Dataset entries:
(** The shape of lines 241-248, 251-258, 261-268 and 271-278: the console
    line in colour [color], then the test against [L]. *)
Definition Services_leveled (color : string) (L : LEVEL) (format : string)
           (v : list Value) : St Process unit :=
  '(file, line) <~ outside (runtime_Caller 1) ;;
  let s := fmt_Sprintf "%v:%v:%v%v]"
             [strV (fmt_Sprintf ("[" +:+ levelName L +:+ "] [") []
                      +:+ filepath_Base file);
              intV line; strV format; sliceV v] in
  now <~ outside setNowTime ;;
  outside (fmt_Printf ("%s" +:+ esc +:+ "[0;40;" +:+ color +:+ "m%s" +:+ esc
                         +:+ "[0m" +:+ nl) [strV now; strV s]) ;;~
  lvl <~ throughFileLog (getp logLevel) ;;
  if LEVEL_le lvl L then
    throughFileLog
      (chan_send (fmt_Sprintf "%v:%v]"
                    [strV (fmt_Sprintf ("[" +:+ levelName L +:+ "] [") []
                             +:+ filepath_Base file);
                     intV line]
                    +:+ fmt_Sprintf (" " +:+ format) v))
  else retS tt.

==

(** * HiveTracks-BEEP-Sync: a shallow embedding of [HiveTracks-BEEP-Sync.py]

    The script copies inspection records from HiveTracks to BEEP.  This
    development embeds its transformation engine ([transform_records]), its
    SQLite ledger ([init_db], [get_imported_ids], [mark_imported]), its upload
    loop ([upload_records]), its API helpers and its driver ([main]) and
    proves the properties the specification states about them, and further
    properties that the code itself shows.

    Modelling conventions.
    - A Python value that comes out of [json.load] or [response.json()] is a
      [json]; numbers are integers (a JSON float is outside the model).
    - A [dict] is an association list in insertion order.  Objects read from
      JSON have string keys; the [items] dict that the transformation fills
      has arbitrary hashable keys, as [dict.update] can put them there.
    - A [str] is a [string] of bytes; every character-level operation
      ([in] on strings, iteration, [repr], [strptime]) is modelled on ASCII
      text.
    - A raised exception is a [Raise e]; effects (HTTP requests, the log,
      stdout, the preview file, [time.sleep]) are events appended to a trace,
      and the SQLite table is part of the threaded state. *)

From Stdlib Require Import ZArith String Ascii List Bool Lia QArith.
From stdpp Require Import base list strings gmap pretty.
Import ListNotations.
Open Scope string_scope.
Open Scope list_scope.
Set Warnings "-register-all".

Task prompt:
Starting at the line above that holds "(** The shape" and ending at the line that holds "(v : list Value)", transcribe each line exactly and include no other lines.

Response for this exercise:
(** The shape of lines 241-248, 251-258, 261-268 and 271-278: the console
    line in colour [color], then the test against [L]. *)
Definition Services_leveled (color : string) (L : LEVEL) (format : string)
           (v : list Value) : St Process unit :=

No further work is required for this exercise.